** Opening Information supplied block **

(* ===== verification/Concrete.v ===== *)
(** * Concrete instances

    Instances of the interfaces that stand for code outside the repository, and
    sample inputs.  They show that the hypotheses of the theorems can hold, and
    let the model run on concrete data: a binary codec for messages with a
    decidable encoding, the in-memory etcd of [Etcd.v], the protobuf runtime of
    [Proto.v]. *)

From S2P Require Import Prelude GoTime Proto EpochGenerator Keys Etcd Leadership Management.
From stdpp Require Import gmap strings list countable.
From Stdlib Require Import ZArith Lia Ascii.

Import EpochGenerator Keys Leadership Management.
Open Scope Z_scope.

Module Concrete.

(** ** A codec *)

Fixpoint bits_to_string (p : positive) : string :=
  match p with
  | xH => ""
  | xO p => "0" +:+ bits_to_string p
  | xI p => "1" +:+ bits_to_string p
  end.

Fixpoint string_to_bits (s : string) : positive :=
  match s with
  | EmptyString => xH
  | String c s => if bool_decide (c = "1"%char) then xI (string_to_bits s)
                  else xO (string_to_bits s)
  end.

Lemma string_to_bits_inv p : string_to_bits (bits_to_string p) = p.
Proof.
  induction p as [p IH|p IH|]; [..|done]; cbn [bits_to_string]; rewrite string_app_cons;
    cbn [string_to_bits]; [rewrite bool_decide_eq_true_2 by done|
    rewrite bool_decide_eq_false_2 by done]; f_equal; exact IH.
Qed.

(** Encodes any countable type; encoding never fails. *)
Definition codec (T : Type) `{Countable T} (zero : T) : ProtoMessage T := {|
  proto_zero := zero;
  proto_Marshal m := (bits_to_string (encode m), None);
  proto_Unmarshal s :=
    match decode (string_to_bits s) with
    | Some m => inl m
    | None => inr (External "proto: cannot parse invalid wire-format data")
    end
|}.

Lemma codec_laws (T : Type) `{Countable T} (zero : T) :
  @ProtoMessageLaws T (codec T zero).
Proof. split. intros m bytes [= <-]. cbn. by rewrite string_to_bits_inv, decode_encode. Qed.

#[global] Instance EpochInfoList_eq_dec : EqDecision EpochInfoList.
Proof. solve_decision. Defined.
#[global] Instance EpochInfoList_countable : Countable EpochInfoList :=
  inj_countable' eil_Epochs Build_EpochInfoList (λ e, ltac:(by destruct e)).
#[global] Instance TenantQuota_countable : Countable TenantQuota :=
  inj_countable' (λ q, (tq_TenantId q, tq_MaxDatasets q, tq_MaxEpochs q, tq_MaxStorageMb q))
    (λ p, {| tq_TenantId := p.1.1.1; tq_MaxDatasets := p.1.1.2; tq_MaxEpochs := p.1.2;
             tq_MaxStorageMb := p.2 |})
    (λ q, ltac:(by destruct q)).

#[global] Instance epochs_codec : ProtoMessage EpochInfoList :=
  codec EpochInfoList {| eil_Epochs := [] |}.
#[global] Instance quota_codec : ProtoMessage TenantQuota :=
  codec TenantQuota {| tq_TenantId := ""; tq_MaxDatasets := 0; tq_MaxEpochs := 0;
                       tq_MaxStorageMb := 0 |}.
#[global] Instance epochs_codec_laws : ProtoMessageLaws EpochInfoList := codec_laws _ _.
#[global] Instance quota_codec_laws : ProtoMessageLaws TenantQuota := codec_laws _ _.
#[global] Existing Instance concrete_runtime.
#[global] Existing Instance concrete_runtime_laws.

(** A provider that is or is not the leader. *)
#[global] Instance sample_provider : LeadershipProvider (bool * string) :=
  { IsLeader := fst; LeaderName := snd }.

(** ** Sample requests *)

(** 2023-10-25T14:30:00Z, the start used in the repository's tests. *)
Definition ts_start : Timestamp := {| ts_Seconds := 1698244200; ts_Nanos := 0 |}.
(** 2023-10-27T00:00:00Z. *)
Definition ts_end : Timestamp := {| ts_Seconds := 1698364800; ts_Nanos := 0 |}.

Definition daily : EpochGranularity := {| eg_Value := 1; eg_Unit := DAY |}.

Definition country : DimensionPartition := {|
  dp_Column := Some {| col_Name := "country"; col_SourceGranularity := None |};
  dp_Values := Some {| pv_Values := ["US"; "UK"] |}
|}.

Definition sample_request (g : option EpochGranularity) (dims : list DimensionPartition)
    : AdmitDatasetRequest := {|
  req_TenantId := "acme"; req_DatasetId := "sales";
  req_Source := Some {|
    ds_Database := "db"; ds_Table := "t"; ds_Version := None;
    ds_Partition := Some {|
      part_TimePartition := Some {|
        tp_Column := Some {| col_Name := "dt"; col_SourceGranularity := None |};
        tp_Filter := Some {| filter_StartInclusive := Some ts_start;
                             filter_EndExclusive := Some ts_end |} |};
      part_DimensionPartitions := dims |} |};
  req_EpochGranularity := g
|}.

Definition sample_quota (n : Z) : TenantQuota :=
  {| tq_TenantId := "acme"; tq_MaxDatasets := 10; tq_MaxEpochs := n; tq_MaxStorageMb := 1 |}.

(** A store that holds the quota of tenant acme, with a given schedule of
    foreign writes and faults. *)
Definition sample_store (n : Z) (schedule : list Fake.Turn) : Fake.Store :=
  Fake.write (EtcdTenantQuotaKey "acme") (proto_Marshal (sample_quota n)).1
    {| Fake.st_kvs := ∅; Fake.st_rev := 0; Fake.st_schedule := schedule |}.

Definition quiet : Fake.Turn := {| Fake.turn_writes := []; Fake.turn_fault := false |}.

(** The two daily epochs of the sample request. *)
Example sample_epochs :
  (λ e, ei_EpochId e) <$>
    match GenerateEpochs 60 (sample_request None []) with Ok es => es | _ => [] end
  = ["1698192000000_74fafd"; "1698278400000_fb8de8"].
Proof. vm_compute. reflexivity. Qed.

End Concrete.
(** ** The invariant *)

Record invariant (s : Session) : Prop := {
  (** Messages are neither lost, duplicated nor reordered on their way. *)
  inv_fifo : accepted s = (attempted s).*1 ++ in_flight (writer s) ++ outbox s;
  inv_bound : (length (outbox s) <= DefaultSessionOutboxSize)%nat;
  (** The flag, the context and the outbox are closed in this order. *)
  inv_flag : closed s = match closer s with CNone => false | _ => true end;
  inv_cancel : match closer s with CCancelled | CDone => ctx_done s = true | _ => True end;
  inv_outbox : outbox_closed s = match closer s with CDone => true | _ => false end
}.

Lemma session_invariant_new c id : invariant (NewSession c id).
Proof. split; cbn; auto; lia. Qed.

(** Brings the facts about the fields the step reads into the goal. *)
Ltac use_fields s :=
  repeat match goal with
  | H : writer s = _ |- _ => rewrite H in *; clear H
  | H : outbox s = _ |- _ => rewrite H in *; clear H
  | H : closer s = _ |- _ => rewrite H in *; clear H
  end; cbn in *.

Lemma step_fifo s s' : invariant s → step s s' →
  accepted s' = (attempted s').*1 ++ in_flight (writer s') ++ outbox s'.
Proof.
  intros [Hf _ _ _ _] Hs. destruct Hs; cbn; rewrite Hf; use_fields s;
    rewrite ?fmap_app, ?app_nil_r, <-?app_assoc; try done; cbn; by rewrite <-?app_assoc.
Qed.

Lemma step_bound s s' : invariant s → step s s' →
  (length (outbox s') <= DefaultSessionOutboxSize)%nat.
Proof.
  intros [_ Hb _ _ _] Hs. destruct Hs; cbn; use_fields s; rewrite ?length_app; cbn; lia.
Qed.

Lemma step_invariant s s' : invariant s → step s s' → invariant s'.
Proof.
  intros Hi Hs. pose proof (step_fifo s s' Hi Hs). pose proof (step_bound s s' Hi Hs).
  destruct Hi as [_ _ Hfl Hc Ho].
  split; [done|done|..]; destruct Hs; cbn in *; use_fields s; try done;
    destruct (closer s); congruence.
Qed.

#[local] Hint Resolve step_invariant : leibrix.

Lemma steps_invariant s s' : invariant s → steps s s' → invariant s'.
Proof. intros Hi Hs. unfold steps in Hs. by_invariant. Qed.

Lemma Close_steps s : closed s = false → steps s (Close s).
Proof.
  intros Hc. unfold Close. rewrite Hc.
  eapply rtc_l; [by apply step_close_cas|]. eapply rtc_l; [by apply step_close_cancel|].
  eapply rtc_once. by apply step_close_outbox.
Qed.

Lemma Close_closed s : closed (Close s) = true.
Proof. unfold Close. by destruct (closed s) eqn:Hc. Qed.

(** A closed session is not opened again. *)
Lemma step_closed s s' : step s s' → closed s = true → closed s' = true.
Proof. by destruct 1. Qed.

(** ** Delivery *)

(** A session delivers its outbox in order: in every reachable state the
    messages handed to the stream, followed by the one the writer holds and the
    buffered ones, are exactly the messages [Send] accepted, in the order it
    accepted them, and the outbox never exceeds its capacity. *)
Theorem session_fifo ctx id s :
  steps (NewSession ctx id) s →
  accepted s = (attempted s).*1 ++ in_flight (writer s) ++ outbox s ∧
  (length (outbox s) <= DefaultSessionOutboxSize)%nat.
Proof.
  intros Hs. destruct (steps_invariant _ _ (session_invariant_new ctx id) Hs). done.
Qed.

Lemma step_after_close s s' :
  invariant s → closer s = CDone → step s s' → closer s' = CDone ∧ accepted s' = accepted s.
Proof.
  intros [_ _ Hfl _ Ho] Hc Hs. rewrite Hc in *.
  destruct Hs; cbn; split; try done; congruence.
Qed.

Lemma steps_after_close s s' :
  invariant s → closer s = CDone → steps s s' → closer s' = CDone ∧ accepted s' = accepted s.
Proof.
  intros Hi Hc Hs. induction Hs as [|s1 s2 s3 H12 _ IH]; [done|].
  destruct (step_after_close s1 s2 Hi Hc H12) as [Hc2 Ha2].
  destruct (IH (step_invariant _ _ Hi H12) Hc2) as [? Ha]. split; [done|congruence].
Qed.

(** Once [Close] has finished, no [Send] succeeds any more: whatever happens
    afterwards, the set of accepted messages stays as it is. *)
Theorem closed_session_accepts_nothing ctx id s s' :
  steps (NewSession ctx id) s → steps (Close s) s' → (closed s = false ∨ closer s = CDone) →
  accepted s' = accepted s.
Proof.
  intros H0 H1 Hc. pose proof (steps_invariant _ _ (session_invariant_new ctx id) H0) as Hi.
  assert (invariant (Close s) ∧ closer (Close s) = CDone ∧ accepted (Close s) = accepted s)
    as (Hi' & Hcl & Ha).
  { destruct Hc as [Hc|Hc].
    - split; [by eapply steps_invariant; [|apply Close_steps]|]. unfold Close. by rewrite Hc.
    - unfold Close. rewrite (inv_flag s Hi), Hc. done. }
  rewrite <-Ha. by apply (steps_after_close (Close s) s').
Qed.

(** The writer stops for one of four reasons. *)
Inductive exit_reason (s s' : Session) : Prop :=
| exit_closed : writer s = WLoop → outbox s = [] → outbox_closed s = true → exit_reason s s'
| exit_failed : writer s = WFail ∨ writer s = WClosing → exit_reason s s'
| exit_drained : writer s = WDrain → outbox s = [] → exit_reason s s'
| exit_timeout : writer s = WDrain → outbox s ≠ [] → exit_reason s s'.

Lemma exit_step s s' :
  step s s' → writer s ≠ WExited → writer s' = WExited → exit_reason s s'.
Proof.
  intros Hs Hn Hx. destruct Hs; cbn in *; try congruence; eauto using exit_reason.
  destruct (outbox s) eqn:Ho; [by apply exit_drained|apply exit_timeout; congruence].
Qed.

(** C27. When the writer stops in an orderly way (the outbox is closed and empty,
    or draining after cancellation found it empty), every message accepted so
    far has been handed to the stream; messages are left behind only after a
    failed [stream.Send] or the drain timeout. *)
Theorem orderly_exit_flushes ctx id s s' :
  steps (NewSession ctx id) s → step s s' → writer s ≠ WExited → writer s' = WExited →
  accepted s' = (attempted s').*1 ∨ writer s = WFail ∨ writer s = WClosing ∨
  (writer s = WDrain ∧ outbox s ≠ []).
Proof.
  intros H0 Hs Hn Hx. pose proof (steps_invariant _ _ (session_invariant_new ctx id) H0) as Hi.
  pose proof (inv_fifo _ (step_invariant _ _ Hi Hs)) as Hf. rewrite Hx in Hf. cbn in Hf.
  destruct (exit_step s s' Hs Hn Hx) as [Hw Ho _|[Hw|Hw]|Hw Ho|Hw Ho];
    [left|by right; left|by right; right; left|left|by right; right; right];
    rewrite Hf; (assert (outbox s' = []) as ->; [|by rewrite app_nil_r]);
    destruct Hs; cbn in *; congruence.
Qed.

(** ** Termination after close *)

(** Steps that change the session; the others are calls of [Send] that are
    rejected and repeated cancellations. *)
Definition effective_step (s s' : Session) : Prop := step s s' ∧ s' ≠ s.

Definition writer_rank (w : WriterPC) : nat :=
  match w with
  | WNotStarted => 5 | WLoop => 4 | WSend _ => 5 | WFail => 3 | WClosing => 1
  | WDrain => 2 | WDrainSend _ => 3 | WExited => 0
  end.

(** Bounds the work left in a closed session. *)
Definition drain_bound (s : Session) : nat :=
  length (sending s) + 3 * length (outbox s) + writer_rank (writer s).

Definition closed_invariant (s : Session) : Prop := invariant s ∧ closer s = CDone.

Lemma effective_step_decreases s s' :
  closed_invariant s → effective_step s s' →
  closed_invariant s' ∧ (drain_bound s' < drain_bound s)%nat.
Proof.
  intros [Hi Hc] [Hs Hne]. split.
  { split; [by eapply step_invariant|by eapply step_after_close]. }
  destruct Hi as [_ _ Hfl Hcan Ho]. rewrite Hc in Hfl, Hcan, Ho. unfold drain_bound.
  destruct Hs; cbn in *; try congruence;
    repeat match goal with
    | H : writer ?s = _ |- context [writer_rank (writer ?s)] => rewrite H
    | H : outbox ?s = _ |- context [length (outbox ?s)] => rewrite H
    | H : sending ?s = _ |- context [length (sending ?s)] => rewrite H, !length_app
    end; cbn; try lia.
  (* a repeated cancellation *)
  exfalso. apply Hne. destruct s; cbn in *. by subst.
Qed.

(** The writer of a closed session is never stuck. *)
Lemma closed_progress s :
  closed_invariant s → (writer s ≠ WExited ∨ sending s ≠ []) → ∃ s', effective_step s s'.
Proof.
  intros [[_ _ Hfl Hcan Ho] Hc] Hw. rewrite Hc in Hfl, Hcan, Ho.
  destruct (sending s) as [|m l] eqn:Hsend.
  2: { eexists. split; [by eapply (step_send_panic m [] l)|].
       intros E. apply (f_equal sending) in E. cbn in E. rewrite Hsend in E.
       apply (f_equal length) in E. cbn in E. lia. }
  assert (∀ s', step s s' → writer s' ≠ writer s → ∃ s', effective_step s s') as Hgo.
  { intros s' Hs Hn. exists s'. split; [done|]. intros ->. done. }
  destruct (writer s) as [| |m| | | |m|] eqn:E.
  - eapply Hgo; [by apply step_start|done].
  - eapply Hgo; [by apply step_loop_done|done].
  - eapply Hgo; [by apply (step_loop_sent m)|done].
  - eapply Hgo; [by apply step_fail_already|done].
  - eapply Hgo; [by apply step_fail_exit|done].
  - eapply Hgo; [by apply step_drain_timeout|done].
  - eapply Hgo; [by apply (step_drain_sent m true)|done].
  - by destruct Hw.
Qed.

** Closing Information supplied block **

- [Work request]: Print exactly the lines above from the one with "Module Concrete." to the one with "tq_MaxStorageMb := 0", including both.

- [Exercise answer]:
Module Concrete.

(** ** A codec *)

Fixpoint bits_to_string (p : positive) : string :=
  match p with
  | xH => ""
  | xO p => "0" +:+ bits_to_string p
  | xI p => "1" +:+ bits_to_string p
  end.

Fixpoint string_to_bits (s : string) : positive :=
  match s with
  | EmptyString => xH
  | String c s => if bool_decide (c = "1"%char) then xI (string_to_bits s)
                  else xO (string_to_bits s)
  end.

Lemma string_to_bits_inv p : string_to_bits (bits_to_string p) = p.
Proof.
  induction p as [p IH|p IH|]; [..|done]; cbn [bits_to_string]; rewrite string_app_cons;
    cbn [string_to_bits]; [rewrite bool_decide_eq_true_2 by done|
    rewrite bool_decide_eq_false_2 by done]; f_equal; exact IH.
Qed.

(** Encodes any countable type; encoding never fails. *)
Definition codec (T : Type) `{Countable T} (zero : T) : ProtoMessage T := {|
  proto_zero := zero;
  proto_Marshal m := (bits_to_string (encode m), None);
  proto_Unmarshal s :=
    match decode (string_to_bits s) with
    | Some m => inl m
    | None => inr (External "proto: cannot parse invalid wire-format data")
    end
|}.

Lemma codec_laws (T : Type) `{Countable T} (zero : T) :
  @ProtoMessageLaws T (codec T zero).
Proof. split. intros m bytes [= <-]. cbn. by rewrite string_to_bits_inv, decode_encode. Qed.

#[global] Instance EpochInfoList_eq_dec : EqDecision EpochInfoList.
Proof. solve_decision. Defined.
#[global] Instance EpochInfoList_countable : Countable EpochInfoList :=
  inj_countable' eil_Epochs Build_EpochInfoList (λ e, ltac:(by destruct e)).
#[global] Instance TenantQuota_countable : Countable TenantQuota :=
  inj_countable' (λ q, (tq_TenantId q, tq_MaxDatasets q, tq_MaxEpochs q, tq_MaxStorageMb q))
    (λ p, {| tq_TenantId := p.1.1.1; tq_MaxDatasets := p.1.1.2; tq_MaxEpochs := p.1.2;
             tq_MaxStorageMb := p.2 |})
    (λ q, ltac:(by destruct q)).

#[global] Instance epochs_codec : ProtoMessage EpochInfoList :=
  codec EpochInfoList {| eil_Epochs := [] |}.
#[global] Instance quota_codec : ProtoMessage TenantQuota :=
  codec TenantQuota {| tq_TenantId := ""; tq_MaxDatasets := 0; tq_MaxEpochs := 0;
                       tq_MaxStorageMb := 0 |}.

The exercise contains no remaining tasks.